Activation of autophagy promotes the inhibitory effect of curcumin analog EF‐24 against MDA‐MB‐231 cancer cells

Abstract

AbstractBreast cancer is the leading cause of cancer deaths in women worldwide. EF‐24, an analog of curcumin, has been shown to possess promising anticancer effects. However, the underlying mechanism remains elusive. In the present study, the inhibitory effect of EF‐24 against one breast cancer cell line, MDA‐MB‐231, and its anti‐migration ability were assessed by MTT, wound healing, and Transwell assay.
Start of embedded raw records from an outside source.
(* ===== verification/VmDemo.v ===== *)
(** * A small machine with two address spaces

    Sixteen free pages, one table with two user pages and an empty one, made
    by running the allocator and vm.c; the witnesses of the theorems about
    address spaces are on it. *)
From S2P Require Import Prelude Str Bio Log Crash Machine Types Vm Codec Kmem Pgtbl Uvm UvmSpec.
Local Open Scope st_scope.

Definition vm_setup : stM kst (Z * Z) :=
  freerange 0x80022000 0x80032000;;
  a <- uvmcreate;
  b <- uvmcreate;
  uvmalloc a 0 (2 * PGSIZE);;
  sret (a, b).

Definition vm_result : Z * Z * kst := match vm_setup demo_mem with Ok r k => (r, k) | _ => (0, 0, demo_mem) end.
Definition vm_old : Z := fst (fst vm_result).
Definition vm_new : Z := snd (fst vm_result).
Definition vm_k : kst := snd vm_result.

(** The free list, read off the memory. *)
Fixpoint read_chain (n : nat) (m : pmem) (h : Z) : list Z :=
  match n with O => [] | S n => if h =? 0 then [] else h :: read_chain n m (word m h 0) end.
Definition vm_free : list Z := read_chain 100 (k_mem vm_k) (k_freelist vm_k).

(** A check of the invariant. *)
Definition space_okb (k : kst) (pt : Z) (fl : list Z) : bool :=
  let t := ptree 3 (k_mem k) pt in
  bool_decide (map_Forall (fun _ d => length d = Z.to_nat PGSIZE) (k_mem k)) && (0 <? k_end k) &&
  bool_decide (read_chain (S (length fl)) (k_mem k) (k_freelist k) = fl) && forallb (fun p => negb (p =? 0)) fl && bool_decide (NoDup fl) &&
  forallb (fun p => (p mod PGSIZE =? 0) && (k_end k <=? p) && (p <? PHYSTOP)) fl &&
  (pt mod PGSIZE =? 0) && bool_decide (NoDup t) && forallb (fun x => negb (bool_decide (x ∈ fl))) t &&
  forallb (fun x => 0 <? x) (pinner 3 (k_mem k) pt).

(** ** Lemmas *)

Lemma read_chain_ok n m h l : read_chain (S n) m h = l -> n = length l -> forallb (fun p => negb (p =? 0)) l = true -> chain m h l.
Proof.
  revert h l. induction n as [|n IH]; intros h l E Hn Hl.
  - destruct l; [|done]. cbn in E. destruct (Z.eqb_spec h 0); [done|discriminate].
  - destruct l as [|p l]; [done|]. cbn [read_chain] in E. destruct (h =? 0); [discriminate|]. injection E as -> E. cbn [forallb] in Hl.
    apply andb_true_iff in Hl as [_ Hl]. split; [done|]. apply IH; [exact E|by injection Hn|exact Hl].
Qed.

Lemma space_okb_ok k pt fl : space_okb k pt fl = true -> space_ok k pt fl.
Proof.
  unfold space_okb. rewrite !andb_true_iff, !bool_decide_eq_true, !forallb_forall. intros (((((((((Hp & He) & Hc) & Hz) & Hn) & Hi) & Hr) & Ht) & Hf) & Hpos).
  split.
  - split; [|lia| |exact Hn|].
    + intros a. unfold page. destruct (k_mem k !! a) as [d|] eqn:E; [exact (Hp a d E)|]. apply length_replicate.
    + apply (read_chain_ok (length fl)); [exact Hc|done|]. by apply forallb_forall.
    + apply Forall_forall. intros p Hp'. apply list_elem_of_In, Hi in Hp'. rewrite !andb_true_iff in Hp'. unfold page_in. lia.
  - lia.
  - exact Ht.
  - intros x Hx. apply list_elem_of_In, Hf in Hx. by rewrite negb_true_iff, bool_decide_eq_false in Hx.
  - intros x Hx. apply list_elem_of_In, Hpos in Hx. lia.
Qed.

Lemma vm_old_ok : space_ok vm_k vm_old vm_free.
Proof. apply space_okb_ok. vm_compute. reflexivity. Qed.

Lemma vm_new_ok : space_ok vm_k vm_new vm_free.
Proof. apply space_okb_ok. vm_compute. reflexivity. Qed.

Lemma page_cases va n : 0 <= va < PGSIZE * Z.of_nat n -> exists i, (i < n)%nat /\ PGROUNDDOWN va = PGSIZE * Z.of_nat i.
Proof.
  intros H. exists (Z.to_nat (va / PGSIZE)). pose proof (Z.div_mod va PGSIZE ltac:(lia)). pose proof (Z.div_pos va PGSIZE).
  pose proof (Z.mod_pos_bound va PGSIZE ltac:(lia)). unfold PGROUNDDOWN. lia.
Qed.

Lemma vm_new_empty va : 0 <= va < MAXVA -> trans (k_mem vm_k) vm_new va = None.
Proof.
  intros H. unfold trans. apply tr_zero. intros i Hi.
  assert (E : forallb (fun i => word (k_mem vm_k) vm_new i =? 0) (seqZ 0 512) = true) by (vm_compute; reflexivity).
  rewrite forallb_forall in E. apply Z.eqb_eq, E, list_elem_of_In, elem_of_seqZ. lia.
Qed.

Lemma vm_old_mapped va : 0 <= va < 2 * PGSIZE -> exists e, trans (k_mem vm_k) vm_old va = Some e /\ PTE_FLAGS e <> PTE_V /\ PTE2PA e <> 0.
Proof.
  intros H. rewrite trans_down by lia. destruct (page_cases va 2 ltac:(lia)) as (i & Hi & ->).
  destruct i as [|[|i]]; [| |lia]; eexists; (split; [vm_compute; reflexivity|]); split; vm_compute; discriminate.
Qed.

Lemma vm_old_free va : 2 * PGSIZE <= va < 4 * PGSIZE -> trans (k_mem vm_k) vm_old va = None.
Proof.
  intros H. rewrite trans_down by lia. destruct (page_cases va 4 ltac:(lia)) as (i & Hi & E). rewrite E.
  destruct i as [|[|[|[|i]]]]; try (vm_compute; reflexivity); destruct (page_split va); lia.
Qed.

Lemma vm_apart x : x ∈ ptree 3 (k_mem vm_k) vm_old -> x ∉ pinner 3 (k_mem vm_k) vm_new.
Proof.
  assert (E : forallb (fun x => negb (bool_decide (x ∈ pinner 3 (k_mem vm_k) vm_new))) (ptree 3 (k_mem vm_k) vm_old) = true) by (vm_compute; reflexivity).
  rewrite forallb_forall in E. intros Hx. apply list_elem_of_In, E in Hx. by rewrite negb_true_iff, bool_decide_eq_false in Hx.
Qed.

(** ** Witnesses *)

Lemma copyin_correct_witness : exists r d, copyin vm_old 4000 300 vm_k = Ok (r, d) vm_k.
Proof. destruct (copyin_correct vm_old 4000 300 vm_k vm_free vm_old_ok ltac:(lia) ltac:(lia)) as (r & d & E & _). exists r, d. exact E. Defined.

Lemma copyout_copyin_witness : exists r k', copyout vm_old 4094 [1; 2; 3; 4] vm_k = Ok r k'.
Proof. destruct (copyout_copyin vm_old 4094 [1; 2; 3; 4] vm_k vm_free vm_old_ok ltac:(lia)) as (r & k' & E & _). exists r, k'. exact E. Defined.

Lemma mappages_correct_witness : exists r k', mappages vm_new 100 5000 0x10000000 PTE_R vm_k = Ok r k'.
Proof.
  destruct (mappages_correct vm_new 100 5000 0x10000000 PTE_R vm_k vm_free vm_new_ok) as (r & k' & fl' & j & E & _);
    [lia|lia|lia|reflexivity|lia|lia|lia| | |exists r, k'; exact E].
  - intros a Ha. apply vm_new_empty. change (PGROUNDDOWN 100) with 0 in Ha. lia.
  - intros x Hx. split; intros Hin.
    + assert (E : forallb (fun x => 0x80000000 <=? x) (ptree 3 (k_mem vm_k) vm_new) = true) by (vm_compute; reflexivity).
      rewrite forallb_forall in E. apply list_elem_of_In, E in Hin. lia.
    + assert (E : forallb (fun x => 0x80000000 <=? x) vm_free = true) by (vm_compute; reflexivity).
      rewrite forallb_forall in E. apply list_elem_of_In, E in Hin. lia.
Defined.


Lemma uvmcopy_correct_witness : exists r k', uvmcopy vm_old vm_new 8000 vm_k = Ok r k'.
Proof.
  destruct (uvmcopy_correct vm_old vm_new 8000 vm_k vm_free vm_old_ok vm_new_ok vm_apart ltac:(lia)) as (r & k' & fl' & E & _); [| |exists r, k'; exact E].
  - intros va Hva. apply vm_old_mapped. lia.
  - intros va Hva. apply vm_new_empty. assert (va < 8192) by exact (proj2 Hva). lia.
Defined.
Furthermore, we found that EF‐24 could induce initiation of autophagy as evidenced by fluorescence and electron microscope observation. EF‐24 also induced mitochondrial apoptosis in MDA‐MB‐231 cells as detected by Hoechst 33342 staining, flow cytometry analysis, and western blot analysis. In addition, the early autophagy inhibitor 3‐MA could reduce the cleavage of PARP protein and protect cells from EF‐24‐induced apoptosis, while the autophagy inducer (rapamycin) could enhance the anticancer effect of EF‐24 in MDA‐MB‐231 cells, which suggest that EF‐24 induces crosstalk between autophagy and apoptosis, which herein participate in the antiproliferative effect of EF‐24 in breast cancer cells. Moreover, removal of EF‐24‐activated ROS with NAC significantly reversed migration ability of MDA‐MB‐231 cells, indicating that EF‐24 exerted an inhibitory effect through a ROS‐mediating pathway. These results will help to elucidate the antitumor mechanism of curcumin analogs and to explore future potential clinical applications.